TASK DESCRIPTION: In the data that follows, find the line with "(** The cells"; transcribe it, every later line up to the one with "#[global] Instance Outcome_ret", and that line as well, exactly and with no others.

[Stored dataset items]
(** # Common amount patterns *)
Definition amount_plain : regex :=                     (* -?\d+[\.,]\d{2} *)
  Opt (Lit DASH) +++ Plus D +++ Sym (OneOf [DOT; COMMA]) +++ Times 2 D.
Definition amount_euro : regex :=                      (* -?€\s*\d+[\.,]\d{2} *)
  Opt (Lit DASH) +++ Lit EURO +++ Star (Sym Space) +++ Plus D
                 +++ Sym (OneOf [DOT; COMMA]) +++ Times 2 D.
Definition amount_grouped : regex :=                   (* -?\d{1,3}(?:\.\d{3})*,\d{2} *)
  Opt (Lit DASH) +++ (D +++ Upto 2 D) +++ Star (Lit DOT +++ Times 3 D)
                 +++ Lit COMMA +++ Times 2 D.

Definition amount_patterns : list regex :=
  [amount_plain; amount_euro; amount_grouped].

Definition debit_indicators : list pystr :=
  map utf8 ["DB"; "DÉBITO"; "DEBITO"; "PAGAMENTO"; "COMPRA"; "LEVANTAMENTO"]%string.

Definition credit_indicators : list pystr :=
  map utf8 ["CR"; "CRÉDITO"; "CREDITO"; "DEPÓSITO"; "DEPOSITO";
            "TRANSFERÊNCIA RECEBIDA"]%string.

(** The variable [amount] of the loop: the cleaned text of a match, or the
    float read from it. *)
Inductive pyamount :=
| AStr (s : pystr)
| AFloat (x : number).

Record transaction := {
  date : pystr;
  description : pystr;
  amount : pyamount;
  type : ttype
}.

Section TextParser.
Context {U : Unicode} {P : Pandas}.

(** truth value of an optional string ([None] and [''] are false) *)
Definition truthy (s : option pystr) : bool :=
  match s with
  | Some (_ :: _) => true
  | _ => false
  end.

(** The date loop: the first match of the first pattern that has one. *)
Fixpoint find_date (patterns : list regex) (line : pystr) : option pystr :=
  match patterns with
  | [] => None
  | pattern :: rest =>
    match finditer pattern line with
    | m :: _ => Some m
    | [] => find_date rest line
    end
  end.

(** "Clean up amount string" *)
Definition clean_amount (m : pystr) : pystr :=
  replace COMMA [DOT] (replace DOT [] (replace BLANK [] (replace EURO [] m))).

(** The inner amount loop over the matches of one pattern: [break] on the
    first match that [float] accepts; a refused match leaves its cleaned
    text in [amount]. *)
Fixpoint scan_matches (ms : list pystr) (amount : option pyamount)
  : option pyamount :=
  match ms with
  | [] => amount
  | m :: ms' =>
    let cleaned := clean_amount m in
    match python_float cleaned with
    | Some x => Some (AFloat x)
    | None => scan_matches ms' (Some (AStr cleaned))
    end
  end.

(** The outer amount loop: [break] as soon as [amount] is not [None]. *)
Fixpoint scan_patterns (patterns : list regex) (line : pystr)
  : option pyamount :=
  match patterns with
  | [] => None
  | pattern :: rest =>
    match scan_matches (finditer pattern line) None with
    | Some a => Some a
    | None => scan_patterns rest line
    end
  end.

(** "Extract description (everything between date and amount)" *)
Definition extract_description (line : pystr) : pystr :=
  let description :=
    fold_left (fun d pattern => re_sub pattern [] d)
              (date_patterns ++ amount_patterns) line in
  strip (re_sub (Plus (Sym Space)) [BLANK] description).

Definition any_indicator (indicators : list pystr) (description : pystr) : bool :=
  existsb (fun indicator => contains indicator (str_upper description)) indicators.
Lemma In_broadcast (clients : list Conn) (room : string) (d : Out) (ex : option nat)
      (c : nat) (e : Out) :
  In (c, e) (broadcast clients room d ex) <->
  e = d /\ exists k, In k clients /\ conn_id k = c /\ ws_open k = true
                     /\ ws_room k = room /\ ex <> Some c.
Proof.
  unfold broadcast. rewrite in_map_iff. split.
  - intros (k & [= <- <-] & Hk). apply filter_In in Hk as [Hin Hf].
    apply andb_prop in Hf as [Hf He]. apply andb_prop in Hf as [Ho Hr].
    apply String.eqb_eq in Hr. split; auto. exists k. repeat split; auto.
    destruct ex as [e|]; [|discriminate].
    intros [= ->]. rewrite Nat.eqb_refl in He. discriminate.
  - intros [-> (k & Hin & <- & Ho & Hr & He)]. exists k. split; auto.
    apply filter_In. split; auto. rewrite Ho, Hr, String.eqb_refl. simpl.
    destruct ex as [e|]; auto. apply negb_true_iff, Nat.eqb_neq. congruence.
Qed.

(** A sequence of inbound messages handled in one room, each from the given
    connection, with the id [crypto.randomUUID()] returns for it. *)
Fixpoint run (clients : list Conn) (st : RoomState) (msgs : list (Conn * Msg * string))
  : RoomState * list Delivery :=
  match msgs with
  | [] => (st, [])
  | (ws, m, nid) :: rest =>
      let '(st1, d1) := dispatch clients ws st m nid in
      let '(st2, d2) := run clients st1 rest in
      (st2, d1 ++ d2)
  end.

...

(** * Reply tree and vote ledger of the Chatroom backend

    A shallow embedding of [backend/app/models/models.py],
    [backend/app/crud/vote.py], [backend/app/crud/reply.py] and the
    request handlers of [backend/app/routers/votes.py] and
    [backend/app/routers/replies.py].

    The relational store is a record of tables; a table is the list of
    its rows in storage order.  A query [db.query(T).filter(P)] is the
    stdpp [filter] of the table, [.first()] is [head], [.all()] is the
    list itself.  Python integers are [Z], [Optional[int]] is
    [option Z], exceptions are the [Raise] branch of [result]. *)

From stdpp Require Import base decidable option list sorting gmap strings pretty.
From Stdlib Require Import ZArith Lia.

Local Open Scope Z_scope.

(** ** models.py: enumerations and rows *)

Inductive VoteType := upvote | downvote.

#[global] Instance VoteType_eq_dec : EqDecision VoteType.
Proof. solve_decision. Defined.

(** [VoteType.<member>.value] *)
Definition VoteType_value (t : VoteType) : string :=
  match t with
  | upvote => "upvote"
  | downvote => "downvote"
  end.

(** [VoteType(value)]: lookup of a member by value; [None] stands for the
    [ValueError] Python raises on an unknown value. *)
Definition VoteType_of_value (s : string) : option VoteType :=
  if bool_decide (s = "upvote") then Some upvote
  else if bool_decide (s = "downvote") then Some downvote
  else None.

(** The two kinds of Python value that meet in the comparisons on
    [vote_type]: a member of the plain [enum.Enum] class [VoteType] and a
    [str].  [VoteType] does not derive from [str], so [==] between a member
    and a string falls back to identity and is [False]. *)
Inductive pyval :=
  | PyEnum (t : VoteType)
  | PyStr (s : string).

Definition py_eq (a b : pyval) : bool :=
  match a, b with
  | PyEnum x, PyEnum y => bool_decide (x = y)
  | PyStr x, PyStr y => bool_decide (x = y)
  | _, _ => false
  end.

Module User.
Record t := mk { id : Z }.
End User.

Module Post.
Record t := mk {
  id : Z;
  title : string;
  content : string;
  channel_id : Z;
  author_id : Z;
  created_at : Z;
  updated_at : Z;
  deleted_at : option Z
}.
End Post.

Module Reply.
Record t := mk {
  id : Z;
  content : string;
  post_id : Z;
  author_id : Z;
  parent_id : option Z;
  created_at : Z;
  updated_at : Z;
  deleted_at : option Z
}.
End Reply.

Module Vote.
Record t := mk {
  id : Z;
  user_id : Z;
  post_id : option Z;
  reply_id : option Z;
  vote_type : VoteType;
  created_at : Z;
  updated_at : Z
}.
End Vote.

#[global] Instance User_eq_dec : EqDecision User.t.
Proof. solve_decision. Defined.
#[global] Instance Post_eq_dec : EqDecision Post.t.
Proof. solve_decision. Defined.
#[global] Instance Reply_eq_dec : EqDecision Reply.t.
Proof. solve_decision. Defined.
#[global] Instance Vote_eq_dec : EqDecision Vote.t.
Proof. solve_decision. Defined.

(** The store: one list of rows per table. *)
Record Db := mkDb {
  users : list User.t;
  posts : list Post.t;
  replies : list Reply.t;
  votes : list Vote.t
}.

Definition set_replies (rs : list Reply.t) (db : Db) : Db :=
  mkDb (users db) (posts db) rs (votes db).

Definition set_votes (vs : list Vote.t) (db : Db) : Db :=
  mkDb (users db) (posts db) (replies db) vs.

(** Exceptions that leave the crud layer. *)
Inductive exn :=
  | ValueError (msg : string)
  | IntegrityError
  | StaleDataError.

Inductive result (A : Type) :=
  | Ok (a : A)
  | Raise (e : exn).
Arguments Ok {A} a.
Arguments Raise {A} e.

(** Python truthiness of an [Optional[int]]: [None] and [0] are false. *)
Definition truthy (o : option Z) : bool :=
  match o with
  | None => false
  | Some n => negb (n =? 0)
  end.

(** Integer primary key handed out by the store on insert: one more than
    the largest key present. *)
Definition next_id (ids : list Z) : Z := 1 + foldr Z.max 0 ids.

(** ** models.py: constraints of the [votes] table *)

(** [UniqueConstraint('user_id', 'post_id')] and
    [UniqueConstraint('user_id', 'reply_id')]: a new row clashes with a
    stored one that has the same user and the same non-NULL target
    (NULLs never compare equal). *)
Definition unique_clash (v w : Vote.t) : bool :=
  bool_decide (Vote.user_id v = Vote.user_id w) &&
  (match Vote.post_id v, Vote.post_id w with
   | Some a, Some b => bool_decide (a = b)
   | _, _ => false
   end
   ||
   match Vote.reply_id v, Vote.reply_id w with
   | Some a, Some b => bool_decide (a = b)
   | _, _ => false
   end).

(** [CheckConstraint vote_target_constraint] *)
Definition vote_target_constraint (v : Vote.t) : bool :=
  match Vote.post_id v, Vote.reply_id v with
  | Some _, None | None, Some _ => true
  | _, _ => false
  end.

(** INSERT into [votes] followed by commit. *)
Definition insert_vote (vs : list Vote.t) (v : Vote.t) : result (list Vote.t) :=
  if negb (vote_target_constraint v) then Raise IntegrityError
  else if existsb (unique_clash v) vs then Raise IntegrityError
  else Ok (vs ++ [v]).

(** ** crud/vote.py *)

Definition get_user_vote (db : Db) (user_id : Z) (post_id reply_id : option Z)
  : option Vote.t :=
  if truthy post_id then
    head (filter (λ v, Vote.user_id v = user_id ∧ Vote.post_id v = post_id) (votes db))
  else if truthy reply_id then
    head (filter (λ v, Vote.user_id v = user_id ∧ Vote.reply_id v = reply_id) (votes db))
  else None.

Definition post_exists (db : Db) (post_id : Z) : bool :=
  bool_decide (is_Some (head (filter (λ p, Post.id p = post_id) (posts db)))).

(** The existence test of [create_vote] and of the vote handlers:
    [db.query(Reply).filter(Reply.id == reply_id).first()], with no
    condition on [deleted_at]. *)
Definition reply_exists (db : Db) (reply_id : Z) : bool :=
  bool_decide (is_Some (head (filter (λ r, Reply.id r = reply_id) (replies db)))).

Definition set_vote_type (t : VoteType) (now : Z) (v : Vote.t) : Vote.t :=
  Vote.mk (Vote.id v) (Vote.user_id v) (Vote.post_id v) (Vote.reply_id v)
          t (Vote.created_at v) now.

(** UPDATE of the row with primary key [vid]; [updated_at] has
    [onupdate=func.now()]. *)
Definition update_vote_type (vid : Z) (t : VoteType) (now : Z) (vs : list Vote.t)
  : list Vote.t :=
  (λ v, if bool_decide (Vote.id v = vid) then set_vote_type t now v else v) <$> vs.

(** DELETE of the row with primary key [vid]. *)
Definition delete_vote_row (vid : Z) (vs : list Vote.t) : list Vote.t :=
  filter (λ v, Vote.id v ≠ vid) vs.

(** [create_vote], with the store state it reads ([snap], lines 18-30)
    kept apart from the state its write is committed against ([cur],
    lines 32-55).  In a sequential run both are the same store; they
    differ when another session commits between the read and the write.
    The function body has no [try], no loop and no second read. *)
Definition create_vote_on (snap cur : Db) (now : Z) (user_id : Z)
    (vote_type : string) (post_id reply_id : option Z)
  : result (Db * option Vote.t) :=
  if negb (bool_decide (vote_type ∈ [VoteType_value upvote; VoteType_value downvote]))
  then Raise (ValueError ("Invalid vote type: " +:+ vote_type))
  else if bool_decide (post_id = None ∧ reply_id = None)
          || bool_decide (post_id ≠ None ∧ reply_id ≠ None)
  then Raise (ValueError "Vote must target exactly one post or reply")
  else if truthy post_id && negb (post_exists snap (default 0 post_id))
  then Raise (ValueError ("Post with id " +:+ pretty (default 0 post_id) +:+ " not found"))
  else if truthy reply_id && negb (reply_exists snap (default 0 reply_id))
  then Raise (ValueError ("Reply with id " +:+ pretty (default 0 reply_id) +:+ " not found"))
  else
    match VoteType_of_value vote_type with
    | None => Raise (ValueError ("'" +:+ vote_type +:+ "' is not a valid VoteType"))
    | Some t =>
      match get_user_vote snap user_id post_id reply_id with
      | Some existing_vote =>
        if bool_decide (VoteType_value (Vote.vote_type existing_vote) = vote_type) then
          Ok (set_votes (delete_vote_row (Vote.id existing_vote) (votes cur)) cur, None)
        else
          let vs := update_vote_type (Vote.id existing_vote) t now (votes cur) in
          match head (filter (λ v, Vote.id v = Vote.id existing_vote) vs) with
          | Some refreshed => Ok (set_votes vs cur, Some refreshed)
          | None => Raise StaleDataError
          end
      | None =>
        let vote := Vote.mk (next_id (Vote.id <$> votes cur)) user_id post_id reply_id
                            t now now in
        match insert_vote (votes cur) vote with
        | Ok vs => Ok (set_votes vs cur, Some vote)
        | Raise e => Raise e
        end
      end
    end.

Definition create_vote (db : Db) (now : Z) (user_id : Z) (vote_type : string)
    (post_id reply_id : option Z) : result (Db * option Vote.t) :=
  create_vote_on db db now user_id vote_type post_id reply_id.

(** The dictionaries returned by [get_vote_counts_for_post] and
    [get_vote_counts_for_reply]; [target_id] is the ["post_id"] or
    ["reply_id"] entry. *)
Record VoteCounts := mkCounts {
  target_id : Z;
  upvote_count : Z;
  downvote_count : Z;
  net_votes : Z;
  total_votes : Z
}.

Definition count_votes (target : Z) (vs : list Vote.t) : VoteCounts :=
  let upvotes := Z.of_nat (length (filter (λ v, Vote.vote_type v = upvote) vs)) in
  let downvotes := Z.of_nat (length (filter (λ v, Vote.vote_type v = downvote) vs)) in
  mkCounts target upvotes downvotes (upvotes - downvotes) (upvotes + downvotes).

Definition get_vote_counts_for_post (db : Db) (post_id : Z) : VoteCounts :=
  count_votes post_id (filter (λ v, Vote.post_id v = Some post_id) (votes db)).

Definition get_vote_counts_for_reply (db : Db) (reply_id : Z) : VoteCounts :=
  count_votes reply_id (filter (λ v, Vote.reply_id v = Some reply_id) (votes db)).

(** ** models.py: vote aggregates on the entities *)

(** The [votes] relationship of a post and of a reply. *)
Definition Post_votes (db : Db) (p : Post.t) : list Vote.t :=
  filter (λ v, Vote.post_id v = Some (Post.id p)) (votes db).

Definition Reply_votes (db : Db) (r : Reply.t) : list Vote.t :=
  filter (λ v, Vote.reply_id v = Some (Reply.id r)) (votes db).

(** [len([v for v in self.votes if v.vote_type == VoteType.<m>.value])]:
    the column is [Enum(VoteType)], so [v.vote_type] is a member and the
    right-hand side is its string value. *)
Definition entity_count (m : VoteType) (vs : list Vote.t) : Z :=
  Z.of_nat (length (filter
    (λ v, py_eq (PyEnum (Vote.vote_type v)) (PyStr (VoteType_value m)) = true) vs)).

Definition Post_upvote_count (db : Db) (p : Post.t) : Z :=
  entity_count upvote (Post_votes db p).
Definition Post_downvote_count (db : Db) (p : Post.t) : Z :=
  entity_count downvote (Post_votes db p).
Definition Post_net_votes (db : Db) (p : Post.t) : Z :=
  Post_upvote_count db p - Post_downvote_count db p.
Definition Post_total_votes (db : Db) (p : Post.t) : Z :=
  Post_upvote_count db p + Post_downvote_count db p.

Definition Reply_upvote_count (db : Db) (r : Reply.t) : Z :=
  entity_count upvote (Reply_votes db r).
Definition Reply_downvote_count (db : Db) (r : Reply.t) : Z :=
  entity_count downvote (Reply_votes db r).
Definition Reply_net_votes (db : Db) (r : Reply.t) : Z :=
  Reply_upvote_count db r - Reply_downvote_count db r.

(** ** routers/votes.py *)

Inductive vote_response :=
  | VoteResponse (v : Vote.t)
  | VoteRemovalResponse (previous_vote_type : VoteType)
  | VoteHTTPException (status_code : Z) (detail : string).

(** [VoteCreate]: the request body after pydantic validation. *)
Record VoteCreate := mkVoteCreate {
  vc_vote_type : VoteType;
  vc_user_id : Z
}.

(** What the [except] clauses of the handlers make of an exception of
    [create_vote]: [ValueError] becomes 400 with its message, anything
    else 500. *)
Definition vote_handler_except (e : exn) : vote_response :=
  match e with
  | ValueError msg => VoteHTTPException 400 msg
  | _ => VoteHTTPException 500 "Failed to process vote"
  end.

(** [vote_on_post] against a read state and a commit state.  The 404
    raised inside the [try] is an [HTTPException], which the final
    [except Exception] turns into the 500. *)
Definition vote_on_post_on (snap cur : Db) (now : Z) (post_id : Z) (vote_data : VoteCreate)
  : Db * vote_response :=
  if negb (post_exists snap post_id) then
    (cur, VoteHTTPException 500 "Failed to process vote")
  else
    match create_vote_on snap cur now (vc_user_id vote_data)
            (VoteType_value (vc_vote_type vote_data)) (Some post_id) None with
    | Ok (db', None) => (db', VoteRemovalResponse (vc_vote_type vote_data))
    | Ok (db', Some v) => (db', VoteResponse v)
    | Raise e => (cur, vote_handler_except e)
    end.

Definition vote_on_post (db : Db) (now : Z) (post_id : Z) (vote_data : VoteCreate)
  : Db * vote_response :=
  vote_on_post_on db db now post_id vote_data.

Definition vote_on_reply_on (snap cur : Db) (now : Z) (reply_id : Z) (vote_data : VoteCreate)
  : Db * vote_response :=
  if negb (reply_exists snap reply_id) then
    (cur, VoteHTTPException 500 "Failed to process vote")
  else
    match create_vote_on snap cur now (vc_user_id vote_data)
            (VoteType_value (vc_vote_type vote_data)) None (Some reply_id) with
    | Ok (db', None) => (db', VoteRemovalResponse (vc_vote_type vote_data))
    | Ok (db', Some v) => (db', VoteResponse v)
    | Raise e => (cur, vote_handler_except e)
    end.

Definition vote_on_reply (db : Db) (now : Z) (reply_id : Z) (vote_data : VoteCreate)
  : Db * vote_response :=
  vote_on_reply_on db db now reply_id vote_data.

--

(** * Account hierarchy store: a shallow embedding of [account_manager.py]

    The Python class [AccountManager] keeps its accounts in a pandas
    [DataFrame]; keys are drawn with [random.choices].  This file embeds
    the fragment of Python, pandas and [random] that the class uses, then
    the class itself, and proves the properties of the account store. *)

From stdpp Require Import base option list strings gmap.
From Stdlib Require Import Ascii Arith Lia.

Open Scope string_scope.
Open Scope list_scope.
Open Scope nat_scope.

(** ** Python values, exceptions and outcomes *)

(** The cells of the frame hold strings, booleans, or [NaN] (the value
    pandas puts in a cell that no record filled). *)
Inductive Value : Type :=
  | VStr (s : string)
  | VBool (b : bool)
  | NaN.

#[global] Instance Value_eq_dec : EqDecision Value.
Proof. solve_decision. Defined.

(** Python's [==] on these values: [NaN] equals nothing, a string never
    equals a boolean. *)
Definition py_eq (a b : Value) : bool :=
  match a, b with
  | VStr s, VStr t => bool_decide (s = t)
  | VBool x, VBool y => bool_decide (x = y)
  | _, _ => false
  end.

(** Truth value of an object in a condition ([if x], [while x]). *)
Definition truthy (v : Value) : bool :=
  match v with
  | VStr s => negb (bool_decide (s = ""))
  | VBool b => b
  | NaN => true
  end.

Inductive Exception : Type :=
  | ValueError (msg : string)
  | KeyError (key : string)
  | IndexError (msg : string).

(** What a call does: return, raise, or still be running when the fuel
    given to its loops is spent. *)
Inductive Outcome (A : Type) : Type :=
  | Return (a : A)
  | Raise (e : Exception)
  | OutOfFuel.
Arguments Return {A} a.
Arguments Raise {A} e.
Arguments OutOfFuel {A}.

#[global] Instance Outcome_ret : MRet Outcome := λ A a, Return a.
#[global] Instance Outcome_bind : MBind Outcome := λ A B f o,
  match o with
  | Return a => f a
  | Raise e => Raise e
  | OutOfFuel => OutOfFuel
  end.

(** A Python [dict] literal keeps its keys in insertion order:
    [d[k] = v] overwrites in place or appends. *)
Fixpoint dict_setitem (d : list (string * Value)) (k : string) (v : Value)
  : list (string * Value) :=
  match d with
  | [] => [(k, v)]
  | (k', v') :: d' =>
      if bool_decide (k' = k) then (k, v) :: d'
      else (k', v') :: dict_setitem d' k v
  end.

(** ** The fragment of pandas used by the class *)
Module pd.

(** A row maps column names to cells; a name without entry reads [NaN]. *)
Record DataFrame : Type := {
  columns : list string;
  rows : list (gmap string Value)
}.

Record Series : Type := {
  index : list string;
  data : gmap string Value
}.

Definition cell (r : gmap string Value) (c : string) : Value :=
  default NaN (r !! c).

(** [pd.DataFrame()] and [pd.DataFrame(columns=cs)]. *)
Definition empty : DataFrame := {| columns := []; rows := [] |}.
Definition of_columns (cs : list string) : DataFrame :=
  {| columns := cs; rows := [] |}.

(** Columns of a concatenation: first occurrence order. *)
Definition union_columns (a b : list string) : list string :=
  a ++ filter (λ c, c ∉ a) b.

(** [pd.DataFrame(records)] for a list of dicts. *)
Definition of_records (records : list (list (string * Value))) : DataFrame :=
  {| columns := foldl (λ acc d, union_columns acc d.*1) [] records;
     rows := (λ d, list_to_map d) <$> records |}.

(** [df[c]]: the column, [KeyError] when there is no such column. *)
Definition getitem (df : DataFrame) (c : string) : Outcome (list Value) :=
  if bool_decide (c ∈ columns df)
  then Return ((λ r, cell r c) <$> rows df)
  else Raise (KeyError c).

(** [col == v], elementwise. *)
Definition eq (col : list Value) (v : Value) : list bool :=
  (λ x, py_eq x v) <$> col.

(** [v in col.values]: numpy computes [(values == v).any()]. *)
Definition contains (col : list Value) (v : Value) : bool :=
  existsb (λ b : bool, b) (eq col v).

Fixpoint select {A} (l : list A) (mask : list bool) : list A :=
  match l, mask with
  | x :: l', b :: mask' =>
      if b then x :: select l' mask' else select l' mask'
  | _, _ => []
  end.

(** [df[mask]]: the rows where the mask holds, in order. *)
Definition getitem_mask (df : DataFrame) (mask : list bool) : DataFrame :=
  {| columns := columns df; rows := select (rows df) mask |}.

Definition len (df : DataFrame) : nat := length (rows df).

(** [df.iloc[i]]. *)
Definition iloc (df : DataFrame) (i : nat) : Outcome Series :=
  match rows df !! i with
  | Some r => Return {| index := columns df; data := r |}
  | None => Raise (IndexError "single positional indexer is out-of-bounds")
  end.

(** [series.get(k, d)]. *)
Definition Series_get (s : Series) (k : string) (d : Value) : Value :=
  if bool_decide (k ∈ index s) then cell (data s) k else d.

EXPECTED ANSWER:
(** The cells of the frame hold strings, booleans, or [NaN] (the value
    pandas puts in a cell that no record filled). *)
Inductive Value : Type :=
  | VStr (s : string)
  | VBool (b : bool)
  | NaN.

#[global] Instance Value_eq_dec : EqDecision Value.
Proof. solve_decision. Defined.

(** Python's [==] on these values: [NaN] equals nothing, a string never
    equals a boolean. *)
Definition py_eq (a b : Value) : bool :=
  match a, b with
  | VStr s, VStr t => bool_decide (s = t)
  | VBool x, VBool y => bool_decide (x = y)
  | _, _ => false
  end.

(** Truth value of an object in a condition ([if x], [while x]). *)
Definition truthy (v : Value) : bool :=
  match v with
  | VStr s => negb (bool_decide (s = ""))
  | VBool b => b
  | NaN => true
  end.

Inductive Exception : Type :=
  | ValueError (msg : string)
  | KeyError (key : string)
  | IndexError (msg : string).

(** What a call does: return, raise, or still be running when the fuel
    given to its loops is spent. *)
Inductive Outcome (A : Type) : Type :=
  | Return (a : A)
  | Raise (e : Exception)
  | OutOfFuel.
Arguments Return {A} a.
Arguments Raise {A} e.
Arguments OutOfFuel {A}.

#[global] Instance Outcome_ret : MRet Outcome := λ A a, Return a.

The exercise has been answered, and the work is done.